» **What needs to be done**
Each line in the entries below that holds the string "genuine" is to be listed.

*** Material provided ***

(* ===== verification/LogMatching.v ===== *)
(** * Log matching

    The logs of a cluster agree, as long as no leader is given a stale entry; a run
    in which one is, and in which the logs disagree. *)

From S2P Require Import Prelude Codec Platform LogEntry ContextStore ContextStoreFacts.
From S2P Require Import NodeUtil RaftTypes OtherNode StateMachine Lifecycle Node.
From S2P Require Import StateMachineInterface RaftContext RaftContextFacts.
From S2P Require Import RaftStateMachine RaftStateMachineFacts ClusterNodeOptions.
From S2P Require Import ClusterNodeImpl Election VoteFacts NodeInvariant Demo Crash Cluster.
From S2P Require Import AppendEntries ReplicationTheorems Replication Kept.
From S2P Require Import ReplicationRefinement LogCluster.

Local Open Scope N_scope.

(** ** Log matching *)

Section matching.
  Context `{CrashHistory} (cluster_name : string) (ids : list N) (options : ClusterNodeOptions).

(** C2: log matching.  Take a cluster of fewer than [2 ^ 32] nodes, with a non-empty
    interval of election timeouts, that start with empty logs and any sequence of
    steps: inputs of any node, votes and answers as in [election_safety], with no
    election timer at the last 64-bit term, append-entries requests that some node
    has sent, delivered to any node, late, twice or never, answers to them of any
    content, restarts of nodes from their database, and crashes of nodes after any
    write of any input.  If the databases accept the writes and no leader is given an
    entry of its own or an earlier term, then the logs of any two nodes that have
    entries of the same term at the same position are equal up to it. *)
Theorem log_matching c0 c i j n m k a b :
  N.of_nat (length ids) < u32_size →
  election_timeout_min options ≤ election_timeout_max options →
  log_cluster_init cluster_name ids options c0 →
  rtc (log_cluster_step cluster_name ids options harmless) c0 c →
  nodes (cluster c) !! i = Some n → nodes (cluster c) !! j = Some m →
  logs_ (store n) !! k = Some a → logs_ (store m) !! k = Some b → term_ a = term_ b →
  take (S k) (logs_ (store n)) = take (S k) (logs_ (store m)).
Proof.
  intros Hsmall Hint Hinit Hs Hi Hj Ha Hb Ht.
  destruct (decide (1 < length ids)%nat) as [Hseveral|Hone].
  - destruct (log_simulation cluster_name ids options Hsmall Hseveral Hint c0 c Hinit Hs)
      as (leaders & _ & Hr).
    apply (logs_match (log_abstraction c0 []) (log_abstraction c leaders) i j
      (log_view n) (log_view m) k a b); try done.
    + by eapply log_cluster_init_abstraction.
    + simpl. by rewrite lookup_fmap, Hi.
    + simpl. by rewrite lookup_fmap, Hj.
  - destruct Hinit as (Hinit & _ & _).
    pose proof (cluster_dom cluster_name ids options Hsmall _ _ Hinit
      (log_steps_cluster_steps _ _ _ _ _ _ Hs)) as Hdom.
    assert (i ∈ ids ∧ j ∈ ids) as [Hii Hjj].
    { split; [apply elem_of_dom_2 in Hi|apply elem_of_dom_2 in Hj];
        rewrite Hdom in *; set_solver. }
    destruct ids as [|x [|]]; simpl in Hone; [by apply not_elem_of_nil in Hii| |lia].
    apply list_elem_of_singleton in Hii as ->, Hjj as ->. congruence.
Qed.

End matching.

(** ** Runs of a cluster in memory *)

#[export] Instance AppendEntriesRequest_eq_dec : EqDecision AppendEntriesRequest.
Proof. solve_decision. Defined.

Abbreviation DemoCluster := (LogCluster (H := mem_platform)).

(** A node takes an input, gets a vote request, or gets the oldest answer. *)
Inductive Move :=
  | Take (i : N) (input : NodeInput)
  | AskVote (i : N) (r : RequestVoteRequest)
  | GiveAnswer.

(** Whether a node may take an input: [shielded] says that stale entries are kept
    from leaders. *)
Definition may_take (shielded : bool) (sent : list AppendEntriesRequest) (input : NodeInput)
    (n : Node (H := mem_platform)) : bool :=
  local_input input &&
  match db_ (store n) with Some d => bool_decide (faults d = []) | None => false end &&
  match input with
  | ElectionTimer => current_term_ (store n) + 1 <? u64_size
  | AppendEntries r => bool_decide (r ∈ sent) &&
      (negb shielded || bool_decide (raft_state n ≠ kLeader) || bool_decide (ae_entries r = []) ||
       (current_term_ (store n) <? ae_term r))
  | _ => true
  end.

Definition move (shielded : bool) (c : DemoCluster) (m : Move) : option DemoCluster :=
  match m with
  | Take i input =>
      n ← nodes (cluster c) !! i;
      if may_take shielded (sent c) input n
      then Some (after c i n (run_input input n) (answers (cluster c))) else None
  | AskVote i r =>
      n ← nodes (cluster c) !! i;
      let '(resp, n') := on_request_vote_requested r n in
      Some (after c i n n' (answers (cluster c) ++ [mkAnswer (rv_candidate_id r) i resp]))
  | GiveAnswer =>
      match answers (cluster c) with
      | mkAnswer i u resp :: l =>
          n ← nodes (cluster c) !! i;
          Some (after c i n (run_input (RequestVoteAnswer resp) n) l)
      | [] => None
      end
  end.

Fixpoint moves (shielded : bool) (c : DemoCluster) (ms : list Move) : option DemoCluster :=
  match ms with
  | [] => Some c
  | m :: ms => c' ← move shielded c m; moves shielded c' ms
  end.

Definition allowed_when (shielded : bool) : NodeInput → Node (H := mem_platform) → Prop :=
  if shielded then harmless else λ _ _, True.

Abbreviation demo_log_step := (log_cluster_step "demo" [1; 2; 3] demo_options).

Lemma may_take_true shielded sent input n : may_take shielded sent input n = true →
  local_input input = true ∧ writable (store n) ∧ term_left input n ∧ genuine sent input ∧
  allowed_when shielded input n.
Proof.
  unfold may_take, allowed_when, term_left, genuine, harmless.
  rewrite !andb_true_iff. intros [[Hl Hd] Hi].
  destruct (db_ (store n)) as [d|] eqn:E; [|done]. apply bool_decide_eq_true in Hd.
  split_and!; [done|exists d; split; [done|by apply mem_writable]|..];
    destruct input; try done; try by destruct shielded.
  - intros _. by apply N.ltb_lt.
  - by apply andb_true_iff in Hi as [?%bool_decide_eq_true _].
  - apply andb_true_iff in Hi as [_ Hi]. destruct shielded; [|done]. simpl in Hi.
    rewrite !orb_true_iff, !bool_decide_eq_true, N.ltb_lt in Hi. naive_solver.
Qed.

***

» **Written response**
  local_input input = true ∧ writable (store n) ∧ term_left input n ∧ genuine sent input ∧
  unfold may_take, allowed_when, term_left, genuine, harmless.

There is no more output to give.